His children and grandchildren will gather at the Ramirez home this Christmas, as they have for years, to celebrate. And they will ask, as they do each year, for grandpa to tell them about what it was like for him during the war.
It is difficult for Ramirez to talk about it. In previous years, Christmas brought conflicted emotions to the former U.S. Army foot soldier, one of the last survivors of the infamous Bataan Death March, a forced five-day march from the Bataan peninsula to the town of San Fernando on the island of Luzon during which hundreds of American prisoners died.
Only recently has he begun to feel more at ease recounting his experiences.
"I went through years of depression getting close to Christmas, when I would remember the beatings in the camps,' he said.
"But now I think I have lived through the worst and I want to share my experiences.'
Ramirez was 25 when he shipped out as a machine gun sergeant with the 200th Coast Military to the Philippines in September 1941. He was in the island nation when the Japanese invaded in April 1942, taking 75,000 Americans prisoner.
The following years were like a nightmare that Ramirez still relives in his mind.
At Cabanatuan Camp, "it was not uncommon to wake up with a corpse next to you,' he recalled.
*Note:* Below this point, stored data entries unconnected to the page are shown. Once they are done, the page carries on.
(* ===== verification/SlotsTyped.v ===== *)
(** * The globals of the system task keep their form

    Whatever event the slots thread takes, and whatever the kernel and Spread
    answer, the two slot tables keep their length, the node and its DC stay the
    same, and the state of the machine is one of ten. *)

From S2P Require Import Prelude Types Slots SlotsLogic.
From stdpp Require Import relations.
#[local] Open Scope Z_scope.

Definition fsm_base : list Z := [STS_NEW; STS_WAIT_STATUS; STS_DISCONNECTED; STS_RUNNING; STS_REQ_SLOTS].
Definition fsm_states : list Z := fsm_base ++ map (fun f => SET_BIT f BIT_MERGING) fsm_base.

Record typed (d : dc_t) (n : Z) (g : sys) : Prop := {
  ty_dc : s_dc g = d;
  ty_local : local_nodeid g = n;
  ty_slot : length (slot g) = Z.to_nat (dc_nr_slots d);
  ty_merge : length (slot_merge g) = Z.to_nat (dc_nr_slots d);
  ty_fsm : FSM_state g ∈ fsm_states;
}.

Lemma fsm_merging f : f ∈ fsm_states -> SET_BIT f BIT_MERGING ∈ fsm_states.
Proof.
  assert (forallb (fun f => bool_decide (SET_BIT f BIT_MERGING ∈ fsm_states)) fsm_states = true) as H
    by (vm_compute; reflexivity).
  intros Hf. apply list_elem_of_In in Hf. by apply (proj1 (forallb_forall _ _) H), bool_decide_eq_true in Hf.
Qed.

Lemma fsm_const f : bool_decide (f ∈ fsm_states) = true -> f ∈ fsm_states.
Proof. apply bool_decide_eq_true. Qed.

Ltac ty_fsm_leaf :=
  first [ assumption | apply fsm_merging; assumption
        | apply fsm_const; vm_compute; reflexivity ].

(** The globals [g] with some fields changed. *)
Ltac ty_leaf :=
  match goal with
  | H : typed ?d ?n ?g |- typed ?d ?n _ =>
      solve [ exact H
            | destruct H; split; cbn; rewrite ?length_insert, ?length_map;
              first [ assumption | ty_fsm_leaf ] ]
  end.

Create HintDb typed discriminated.
#[export] Hint Extern 1 (typed _ _ _) => ty_leaf : typed.

(** A handler called by another. *)
Ltac ty_call := eapply post_mono; [solve [eauto 3 with typed] | cbv beta; intros ????].
Ltac ty := repeat first [ p_step | ty_call | ty_leaf ].

Section Typed.
Context {E : Type} `{!Host E}.
Context (d : dc_t) (n : Z).
Implicit Types (g : sys) (e : E).

Abbreviation keeps m := (forall g e, typed d n g -> post m (fun _ g' _ => typed d n g') g e).

Lemma ty_for_upto k i (body : Z -> act E unit) :
  (forall j, keeps (body j)) -> keeps (for_upto k i body).
Proof. intros Hb g e H. apply (post_for_upto (fun _ g _ => typed d n g)); auto. Qed.

Lemma ty_for_ret k i (body : Z -> act E (option Z)) :
  (forall j, keeps (body j)) -> keeps (for_ret k i body).
Proof.
  intros Hb g e H. apply (post_for_ret (fun _ g _ => typed d n g)); [done| |done].
  intros j g1 e1 _ H1. eapply post_mono; [by apply Hb|]. by intros [r|].
Qed.

Lemma ty_next node bm : keeps (get_next_mbr (E := E) node bm).
Proof. intros g e H. unfold get_next_mbr. ty. Qed.
Hint Resolve ty_next : typed.

Lemma ty_rqst nr : keeps (mcast_rqst_slots (E := E) nr).
Proof. intros g e H. unfold mcast_rqst_slots. ty. Qed.
Hint Resolve ty_rqst : typed.

Lemma ty_new_rqst nr : keeps (new_rqst_slots (E := E) nr).
Proof. intros g e H. unfold new_rqst_slots. ty. Qed.
Hint Resolve ty_new_rqst : typed.

Lemma ty_status_slot i : keeps (status_slot (E := E) i).
Proof. intros g e H. unfold status_slot. ty. Qed.
Hint Resolve ty_for_upto ty_for_ret ty_status_slot : typed.

Lemma ty_status_info dest mtype part : keeps (mcast_status_info (E := E) dest mtype part).
Proof. intros g e H. unfold mcast_status_info. ty. Qed.
Hint Resolve ty_status_info : typed.

Lemma ty_primary : keeps (primary_sts_mcast (E := E)).
Proof. intros g e H. unfold primary_sts_mcast. ty. Qed.
Hint Resolve ty_primary : typed.

(** ** Joining, requests and donations *)

Lemma ty_bind_rmt k : keeps (bind_rmt_systask (E := E) k).
Proof. intros g e H. unfold bind_rmt_systask. ty. Qed.
Hint Resolve ty_bind_rmt : typed.

Lemma ty_unbind_rmt k : keeps (unbind_rmt_sysproc (E := E) k).
Proof. intros g e H. unfold unbind_rmt_sysproc. ty. Qed.
Hint Resolve ty_unbind_rmt : typed.

Lemma ty_restore m i : keeps (restore_slot (E := E) m i).
Proof. intros g e H. unfold restore_slot. ty. Qed.
Hint Resolve ty_restore : typed.

Lemma ty_join m : keeps (sp_join (E := E) m).
Proof. intros g e H. unfold sp_join. ty. Qed.
Hint Resolve ty_join : typed.

Lemma ty_donate k i r left : keeps (donate (E := E) k i r left).
Proof.
  revert i left. induction k as [|k IH]; intros i left g e H; cbn [donate]; ty.
Qed.
Hint Resolve ty_donate : typed.

Lemma ty_send_donation r k : keeps (send_donation (E := E) r k).
Proof. intros g e H. unfold send_donation. ty. Qed.
Hint Resolve ty_send_donation : typed.

Lemma ty_answer r k : keeps (answer_request (E := E) r k).
Proof. intros g e H. unfold answer_request. ty. Qed.
Hint Resolve ty_answer : typed.

Lemma ty_req r k : keeps (sp_req_slots (E := E) r k).
Proof. intros g e H. unfold sp_req_slots. ty. Qed.
Hint Resolve ty_req : typed.

Lemma ty_don_loop k j src dst ia : keeps (don_loop (E := E) k j src dst ia).
Proof. revert j. induction k as [|k IH]; intros j g e H; cbn [don_loop]; ty. Qed.
Hint Resolve ty_don_loop : typed.

Lemma ty_receive src nr : keeps (receive_donation (E := E) src nr).
Proof. intros g e H. unfold receive_donation. ty. Qed.
Hint Resolve ty_receive : typed.

Lemma ty_don src dst nr ia : keeps (sp_don_slots (E := E) src dst nr ia).
Proof. intros g e H. unfold sp_don_slots. ty. Qed.
Hint Resolve ty_don : typed.

(** ** Status *)

Lemma ty_status_other m : keeps (status_other (E := E) m).
Proof. intros g e H. unfold status_other. ty. Qed.
Hint Resolve ty_status_other : typed.

Lemma ty_bind_told x t : keeps (bind_as_told (E := E) x t).
Proof. intros g e H. unfold bind_as_told. ty. Qed.
Hint Resolve ty_bind_told : typed.

Lemma ty_status_sysproc t i : keeps (status_sysproc (E := E) t i).
Proof. intros g e H. unfold status_sysproc. ty. Qed.
Hint Resolve ty_status_sysproc : typed.

Lemma ty_status_user t i : keeps (status_user (E := E) t i).
Proof. intros g e H. unfold status_user. ty. Qed.
Hint Resolve ty_status_user : typed.

Lemma ty_status_slots k i table r : keeps (status_slots (E := E) k i table r).
Proof.
  revert i table r. induction k as [|k IH]; intros i table r g e H; cbn [status_slots]; ty.
Qed.
Hint Resolve ty_status_slots : typed.

Lemma ty_bind_member i : keeps (bind_member (E := E) i).
Proof. intros g e H. unfold bind_member. ty. Qed.
Hint Resolve ty_bind_member : typed.

Lemma ty_status_local bmi bmw f table : keeps (status_local (E := E) bmi bmw f table).
Proof. intros g e H. unfold status_local. ty. Qed.
Hint Resolve ty_status_local : typed.

Lemma ty_put_status dest bmi bmw f table : keeps (sp_put_status (E := E) dest bmi bmw f table).
Proof. intros g e H. unfold sp_put_status. ty. Qed.
Hint Resolve ty_put_status : typed.

(** ** Changes of the membership *)

Lemma ty_net_merge : keeps (sp_net_merge (E := E)).
Proof. intros g e H. unfold sp_net_merge. ty. Qed.
Hint Resolve ty_net_merge : typed.

Lemma ty_drop m g : typed d n g -> typed d n (drop_member m g).
Proof.
  intros H. unfold drop_member.
  repeat match goal with |- context [if TEST_BIT ?b ?m then _ else _] => destruct (TEST_BIT b m) end; ty_leaf.
Qed.
Hint Resolve ty_drop : typed.
#[local] Arguments drop_member : simpl never.

Lemma ty_reallocate i t : keeps (reallocate (E := E) i t).
Proof. intros g e H. unfold reallocate. ty. Qed.
Hint Resolve ty_reallocate : typed.

Lemma ty_disc_slot m i : keeps (disc_slot (E := E) m i).
Proof. intros g e H. unfold disc_slot. ty. Qed.
Hint Resolve ty_disc_slot : typed.

Lemma ty_unbind_of m i : keeps (unbind_of (E := E) m i).
Proof. intros g e H. unfold unbind_of. ty. Qed.
Hint Resolve ty_unbind_of : typed.

Lemma ty_disconnected m : keeps (disconnected (E := E) m).
Proof. intros g e H. unfold disconnected. ty. Qed.
Hint Resolve ty_disconnected : typed.

Lemma ty_disconnect m : keeps (sp_disconnect (E := E) m).
Proof. intros g e H. unfold sp_disconnect, rejoin. pose proof (ty_drop m g H). ty. Qed.
Hint Resolve ty_disconnect : typed.

Lemma ty_part_sysproc i t : keeps (part_sysproc (E := E) i t).
Proof. intros g e H. unfold part_sysproc. ty. Qed.
Hint Resolve ty_part_sysproc : typed.

Lemma ty_part_slot i : keeps (part_slot (E := E) i).
Proof. intros g e H. unfold part_slot. ty. Qed.
Hint Resolve ty_part_slot : typed.

Lemma ty_partitioned : keeps (partitioned (E := E)).
Proof. intros g e H. unfold partitioned. ty. Qed.
Hint Resolve ty_partitioned : typed.

Lemma ty_net_partition : keeps (sp_net_partition (E := E)).
Proof. intros g e H. unfold sp_net_partition, rejoin. ty. Qed.
Hint Resolve ty_net_partition : typed.

Lemma ty_merge_sysproc i m p : keeps (merge_sysproc (E := E) i m p).
Proof. intros g e H. unfold merge_sysproc. ty. Qed.
Hint Resolve ty_merge_sysproc : typed.

Lemma ty_merge_slot part i : keeps (merge_slot (E := E) part i).
Proof. intros g e H. unfold merge_slot. ty. Qed.
Hint Resolve ty_merge_slot : typed.

Lemma ty_merge_commit : keeps (merge_commit (E := E)).
Proof. intros g e H. unfold merge_commit. ty. Qed.
Hint Resolve ty_merge_commit : typed.

Lemma ty_merge_status sender bmi bmw part : keeps (sp_merge_status (E := E) sender bmi bmw part).
Proof. intros g e H. unfold sp_merge_status. ty. Qed.
Hint Resolve ty_merge_status : typed.

(** ** Notices, and the loop *)

Lemma ty_rmt_bind src nr ep : keeps (rmt_bind (E := E) src nr ep).
Proof. intros g e H. unfold rmt_bind. ty. Qed.
Hint Resolve ty_rmt_bind : typed.

Lemma ty_rmt_migrate src nr : keeps (rmt_migrate (E := E) src nr).
Proof. intros g e H. unfold rmt_migrate. ty. Qed.
Hint Resolve ty_rmt_migrate : typed.

Lemma ty_rmt_exit src nr ep : keeps (rmt_exit (E := E) src nr ep).
Proof. intros g e H. unfold rmt_exit. ty. Qed.
Hint Resolve ty_rmt_exit : typed.

Lemma ty_syscall src mtype nr ep : keeps (sp_syscall (E := E) src mtype nr ep).
Proof. intros g e H. unfold sp_syscall. ty. Qed.
Hint Resolve ty_syscall : typed.

Lemma ty_message sender m part : keeps (on_message (E := E) sender m part).
Proof. intros g e H. unfold on_message. ty. Qed.
Hint Resolve ty_message : typed.

Lemma ty_member mbr l h : (forall k, keeps (h k)) -> keeps (on_member (E := E) mbr l h).
Proof. intros Hh g e H. unfold on_member. ty. Qed.

Lemma ty_network l : keeps (on_network (E := E) l).
Proof. intros g e H. unfold on_network. ty. Qed.
Hint Resolve ty_network : typed.

Lemma ty_loop ev : keeps (slots_loop (E := E) ev).
Proof.
  intros g e H. destruct ev; cbn [slots_loop]; [by apply ty_message|apply ty_member..|by apply ty_network]; auto with typed.
Qed.

(** ** The slots thread *)

(** It takes an event; the kernel does what it likes meanwhile. *)
Inductive slots_step : sys * E -> sys * E -> Prop :=
| sl_event ev g e r g' e' e'' : slots_loop ev g e = Ok r g' e' -> slots_step (g, e) (g', e'').

Lemma ty_step x y : typed d n (fst x) -> slots_step x y -> typed d n (fst y).
Proof.
  intros H Hs. destruct Hs as [ev g e r g' e' e'' Hrun]. pose proof (ty_loop ev g e H) as Hp.
  unfold post in Hp. by rewrite Hrun in Hp.
Qed.

(** The globals of a system task are well formed for ever.  Starting from the
    globals that [init_slots] leaves over tables of the size of the DC, after any
    sequence of messages, joins, departures, partitions and merges that does not stop
    the member, whatever the kernel and Spread answer, both tables have one
    entry per slot, the node and the DC are the same, and the state of the
    machine is one of the five of [config.h], alone or with the merging bit; it
    is never [STS_MERGE_STATUS], which [sp_net_partition] tests for. *)
Theorem globals_typed g e g' e' :
  typed d n g -> rtc slots_step (init_global_vars g, e) (g', e') ->
  typed d n g' /\ FSM_state g' ≠ STS_MERGE_STATUS.
Proof.
  intros H Hr. assert (typed d n (fst (init_global_vars g, e))) as Hi by (cbn [fst]; ty_leaf).
  assert (typed d n (fst (g', e'))) as H'.
  { clear H. revert Hi. generalize (init_global_vars g, e) Hr. clear Hr. intros x Hr.
    induction Hr as [|x y z Hs _ IH]; [done|]. intros Hi. by eapply IH, ty_step. }
  split; [done|]. intros Hf. apply ty_fsm in H'. cbn [fst] in H'. rewrite Hf in H'.
  assert (bool_decide (STS_MERGE_STATUS ∈ fsm_states) = false) as Hn by (vm_compute; reflexivity).
  by apply bool_decide_eq_false in Hn.
Qed.
End Typed.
"We were burying about 400 soldiers a day. I remember getting beaten often because the Japanese knew I had been a machine gunner.'
After falling ill and then recovering on Christmas Eve 1942, Ramirez spent two more Christmases at Cabanatuan Camp. He was then shipped to prison camps in China and Japan. He was not freed until the end of the war in 1945.
He returned to his hometown of Silver City, N.M, a decorated veteran, having earned the Bronze Star and the Purple Heart.
In 1951, Ramirez and his wife moved to Southern California, where he earned an associate of arts degree in business at Long Beach City College. He worked for 30 years as an accountant for Rockwell International in Anaheim.
His grandson, Jeffrey Fleck, 22, of Pico Rivera says Ramirez's stories of the war have been an inspiration to him.
"They make me realize that if he could survive those prison camps, I can do anything,' said Fleck, who plans to become a firefighter.